▶ _DATA FOR THIS TASK_:

---

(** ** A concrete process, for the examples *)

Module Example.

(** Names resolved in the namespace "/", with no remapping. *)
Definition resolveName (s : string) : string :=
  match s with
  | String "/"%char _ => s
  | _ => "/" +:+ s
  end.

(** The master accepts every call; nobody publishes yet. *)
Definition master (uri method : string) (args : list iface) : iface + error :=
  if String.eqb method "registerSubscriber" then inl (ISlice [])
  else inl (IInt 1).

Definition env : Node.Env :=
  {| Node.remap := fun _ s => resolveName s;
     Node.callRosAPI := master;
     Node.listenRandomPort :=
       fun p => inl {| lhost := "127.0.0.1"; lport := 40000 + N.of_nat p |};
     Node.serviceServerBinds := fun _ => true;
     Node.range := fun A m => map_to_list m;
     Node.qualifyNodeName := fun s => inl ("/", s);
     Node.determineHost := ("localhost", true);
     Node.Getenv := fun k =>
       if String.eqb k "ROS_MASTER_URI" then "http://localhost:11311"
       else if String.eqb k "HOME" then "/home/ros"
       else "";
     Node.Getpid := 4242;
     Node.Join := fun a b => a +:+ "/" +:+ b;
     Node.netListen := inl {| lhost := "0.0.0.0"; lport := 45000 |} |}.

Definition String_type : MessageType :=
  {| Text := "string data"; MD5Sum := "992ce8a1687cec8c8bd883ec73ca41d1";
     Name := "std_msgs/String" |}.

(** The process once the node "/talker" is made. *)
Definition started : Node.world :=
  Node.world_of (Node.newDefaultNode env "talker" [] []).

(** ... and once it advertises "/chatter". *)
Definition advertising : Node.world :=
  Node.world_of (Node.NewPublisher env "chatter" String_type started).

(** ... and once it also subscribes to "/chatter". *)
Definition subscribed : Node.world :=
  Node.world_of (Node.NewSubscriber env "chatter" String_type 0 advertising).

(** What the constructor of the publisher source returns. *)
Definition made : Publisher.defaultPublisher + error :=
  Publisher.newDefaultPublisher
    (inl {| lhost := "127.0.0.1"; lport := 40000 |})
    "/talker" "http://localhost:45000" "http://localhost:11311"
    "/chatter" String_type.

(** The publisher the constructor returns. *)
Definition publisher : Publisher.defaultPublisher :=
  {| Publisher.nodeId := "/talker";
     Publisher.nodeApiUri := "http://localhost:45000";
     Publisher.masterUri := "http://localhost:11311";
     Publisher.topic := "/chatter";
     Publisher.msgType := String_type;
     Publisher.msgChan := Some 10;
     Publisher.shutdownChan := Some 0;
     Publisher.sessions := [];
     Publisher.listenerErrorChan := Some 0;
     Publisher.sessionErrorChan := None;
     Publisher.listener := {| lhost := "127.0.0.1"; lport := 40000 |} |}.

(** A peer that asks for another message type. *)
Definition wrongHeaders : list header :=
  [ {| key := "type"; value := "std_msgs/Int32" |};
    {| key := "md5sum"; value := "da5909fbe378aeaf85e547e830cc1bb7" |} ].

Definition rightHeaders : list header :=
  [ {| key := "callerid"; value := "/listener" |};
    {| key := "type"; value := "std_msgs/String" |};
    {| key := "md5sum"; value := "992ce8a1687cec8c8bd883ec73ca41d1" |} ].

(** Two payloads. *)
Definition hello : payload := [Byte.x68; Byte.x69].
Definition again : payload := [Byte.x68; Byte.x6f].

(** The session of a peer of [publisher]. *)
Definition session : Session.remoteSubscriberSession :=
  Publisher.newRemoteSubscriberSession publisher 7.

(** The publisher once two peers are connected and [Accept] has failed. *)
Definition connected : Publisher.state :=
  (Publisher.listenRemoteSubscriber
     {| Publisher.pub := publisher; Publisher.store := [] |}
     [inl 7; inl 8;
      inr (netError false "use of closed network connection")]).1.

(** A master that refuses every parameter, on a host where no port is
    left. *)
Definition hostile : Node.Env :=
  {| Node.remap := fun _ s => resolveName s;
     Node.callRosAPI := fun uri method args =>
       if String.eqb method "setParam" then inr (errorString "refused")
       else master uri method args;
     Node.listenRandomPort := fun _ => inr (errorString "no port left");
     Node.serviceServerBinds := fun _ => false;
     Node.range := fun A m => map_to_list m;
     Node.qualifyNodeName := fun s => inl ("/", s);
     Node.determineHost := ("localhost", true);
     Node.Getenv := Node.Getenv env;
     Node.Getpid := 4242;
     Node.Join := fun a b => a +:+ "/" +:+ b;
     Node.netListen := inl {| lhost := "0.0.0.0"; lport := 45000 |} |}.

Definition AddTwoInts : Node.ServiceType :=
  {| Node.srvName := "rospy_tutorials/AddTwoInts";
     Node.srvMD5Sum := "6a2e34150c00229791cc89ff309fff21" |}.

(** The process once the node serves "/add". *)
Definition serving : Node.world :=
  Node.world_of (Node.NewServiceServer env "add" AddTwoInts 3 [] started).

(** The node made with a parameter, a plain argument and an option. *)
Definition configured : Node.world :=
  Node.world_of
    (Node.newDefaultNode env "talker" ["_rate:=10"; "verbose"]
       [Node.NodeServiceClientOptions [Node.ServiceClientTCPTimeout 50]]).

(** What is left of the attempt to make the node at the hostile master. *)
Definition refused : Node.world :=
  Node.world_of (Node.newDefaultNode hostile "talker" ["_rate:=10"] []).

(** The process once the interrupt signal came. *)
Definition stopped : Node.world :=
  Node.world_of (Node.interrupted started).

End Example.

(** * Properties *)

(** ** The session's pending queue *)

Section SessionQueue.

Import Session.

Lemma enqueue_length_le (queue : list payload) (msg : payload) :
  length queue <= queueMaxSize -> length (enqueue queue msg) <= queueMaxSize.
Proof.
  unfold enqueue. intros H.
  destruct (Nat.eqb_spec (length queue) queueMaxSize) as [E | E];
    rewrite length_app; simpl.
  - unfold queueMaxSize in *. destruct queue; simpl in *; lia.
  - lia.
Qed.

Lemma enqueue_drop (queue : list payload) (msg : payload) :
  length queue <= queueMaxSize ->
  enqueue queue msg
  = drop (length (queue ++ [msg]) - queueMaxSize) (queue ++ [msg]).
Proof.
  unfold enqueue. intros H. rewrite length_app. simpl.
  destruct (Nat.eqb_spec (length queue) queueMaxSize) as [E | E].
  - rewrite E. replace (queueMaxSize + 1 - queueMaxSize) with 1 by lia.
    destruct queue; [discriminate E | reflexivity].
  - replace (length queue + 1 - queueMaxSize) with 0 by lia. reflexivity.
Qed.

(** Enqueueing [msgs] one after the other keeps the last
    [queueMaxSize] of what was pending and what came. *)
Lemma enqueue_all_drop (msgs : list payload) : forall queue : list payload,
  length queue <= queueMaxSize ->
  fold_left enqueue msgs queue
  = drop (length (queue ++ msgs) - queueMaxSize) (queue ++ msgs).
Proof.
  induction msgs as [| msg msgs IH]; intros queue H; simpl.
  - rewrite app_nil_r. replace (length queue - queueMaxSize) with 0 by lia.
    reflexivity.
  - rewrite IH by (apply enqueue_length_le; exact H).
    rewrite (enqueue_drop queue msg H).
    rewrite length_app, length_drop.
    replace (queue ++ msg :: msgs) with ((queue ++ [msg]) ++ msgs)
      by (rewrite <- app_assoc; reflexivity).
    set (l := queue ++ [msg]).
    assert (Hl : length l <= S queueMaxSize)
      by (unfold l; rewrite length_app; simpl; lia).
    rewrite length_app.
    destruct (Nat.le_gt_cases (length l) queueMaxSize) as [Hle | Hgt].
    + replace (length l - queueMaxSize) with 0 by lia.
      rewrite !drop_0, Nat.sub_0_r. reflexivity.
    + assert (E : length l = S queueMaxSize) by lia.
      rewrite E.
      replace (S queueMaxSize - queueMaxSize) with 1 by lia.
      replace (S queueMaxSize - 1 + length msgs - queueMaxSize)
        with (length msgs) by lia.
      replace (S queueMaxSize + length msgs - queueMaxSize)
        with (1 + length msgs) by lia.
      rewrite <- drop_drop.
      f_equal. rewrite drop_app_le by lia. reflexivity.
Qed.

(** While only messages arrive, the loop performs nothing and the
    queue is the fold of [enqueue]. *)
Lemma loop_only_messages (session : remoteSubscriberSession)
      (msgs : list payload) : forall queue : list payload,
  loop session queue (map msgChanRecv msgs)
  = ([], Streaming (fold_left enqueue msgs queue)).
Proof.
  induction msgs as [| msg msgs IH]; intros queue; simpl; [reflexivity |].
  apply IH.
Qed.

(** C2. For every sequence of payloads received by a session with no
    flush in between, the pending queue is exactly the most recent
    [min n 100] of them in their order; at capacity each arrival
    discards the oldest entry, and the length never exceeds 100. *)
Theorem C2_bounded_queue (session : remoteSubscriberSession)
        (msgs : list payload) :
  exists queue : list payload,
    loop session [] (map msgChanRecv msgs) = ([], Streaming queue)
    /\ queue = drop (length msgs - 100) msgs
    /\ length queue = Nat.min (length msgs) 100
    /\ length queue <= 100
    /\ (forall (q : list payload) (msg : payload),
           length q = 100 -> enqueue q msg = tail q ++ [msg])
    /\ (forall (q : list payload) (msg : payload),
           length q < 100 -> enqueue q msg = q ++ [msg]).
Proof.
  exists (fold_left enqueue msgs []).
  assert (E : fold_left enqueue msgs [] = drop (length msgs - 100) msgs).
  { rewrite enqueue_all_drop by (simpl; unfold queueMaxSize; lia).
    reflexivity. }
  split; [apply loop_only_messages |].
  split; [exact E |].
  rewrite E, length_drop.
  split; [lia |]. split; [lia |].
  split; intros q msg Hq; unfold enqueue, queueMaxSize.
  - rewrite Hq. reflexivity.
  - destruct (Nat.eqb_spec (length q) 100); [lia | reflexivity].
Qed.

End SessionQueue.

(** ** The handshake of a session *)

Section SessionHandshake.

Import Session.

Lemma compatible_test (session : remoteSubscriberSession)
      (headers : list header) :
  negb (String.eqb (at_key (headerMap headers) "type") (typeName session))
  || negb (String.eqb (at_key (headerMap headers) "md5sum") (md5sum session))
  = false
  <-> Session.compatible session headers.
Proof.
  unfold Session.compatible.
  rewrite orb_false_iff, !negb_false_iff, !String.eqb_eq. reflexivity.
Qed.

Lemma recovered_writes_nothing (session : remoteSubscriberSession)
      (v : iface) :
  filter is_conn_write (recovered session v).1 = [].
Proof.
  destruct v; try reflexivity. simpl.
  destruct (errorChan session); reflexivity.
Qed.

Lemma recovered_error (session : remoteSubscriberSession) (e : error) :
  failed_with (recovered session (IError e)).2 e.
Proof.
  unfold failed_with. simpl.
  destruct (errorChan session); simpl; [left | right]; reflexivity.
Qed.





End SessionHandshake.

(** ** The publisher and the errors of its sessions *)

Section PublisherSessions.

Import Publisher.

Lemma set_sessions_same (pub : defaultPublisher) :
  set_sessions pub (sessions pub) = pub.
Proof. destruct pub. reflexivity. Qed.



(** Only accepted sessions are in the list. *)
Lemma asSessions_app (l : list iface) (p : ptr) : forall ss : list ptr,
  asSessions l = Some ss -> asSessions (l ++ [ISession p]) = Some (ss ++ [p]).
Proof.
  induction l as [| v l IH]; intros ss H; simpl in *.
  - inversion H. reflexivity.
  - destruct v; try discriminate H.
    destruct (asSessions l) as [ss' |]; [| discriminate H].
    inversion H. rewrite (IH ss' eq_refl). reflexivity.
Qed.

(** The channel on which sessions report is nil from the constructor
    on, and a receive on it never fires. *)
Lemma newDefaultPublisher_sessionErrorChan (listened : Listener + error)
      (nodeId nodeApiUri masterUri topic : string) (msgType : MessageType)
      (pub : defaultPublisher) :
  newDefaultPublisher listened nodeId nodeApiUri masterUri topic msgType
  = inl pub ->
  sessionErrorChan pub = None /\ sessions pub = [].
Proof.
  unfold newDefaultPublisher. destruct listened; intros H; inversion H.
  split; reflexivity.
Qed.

---

▶ _TASK PROMPT_: Out of the entries above, write out only the lines between the line holding "- inversion H. reflexivity." and the line holding "Lemma newDefaultPublisher_sessionErrorChan (listened", inclusive, each exactly as given.

▶ _EXERCISE OUTPUT_:
  - inversion H. reflexivity.
  - destruct v; try discriminate H.
    destruct (asSessions l) as [ss' |]; [| discriminate H].
    inversion H. rewrite (IH ss' eq_refl). reflexivity.
Qed.

(** The channel on which sessions report is nil from the constructor
    on, and a receive on it never fires. *)
Lemma newDefaultPublisher_sessionErrorChan (listened : Listener + error)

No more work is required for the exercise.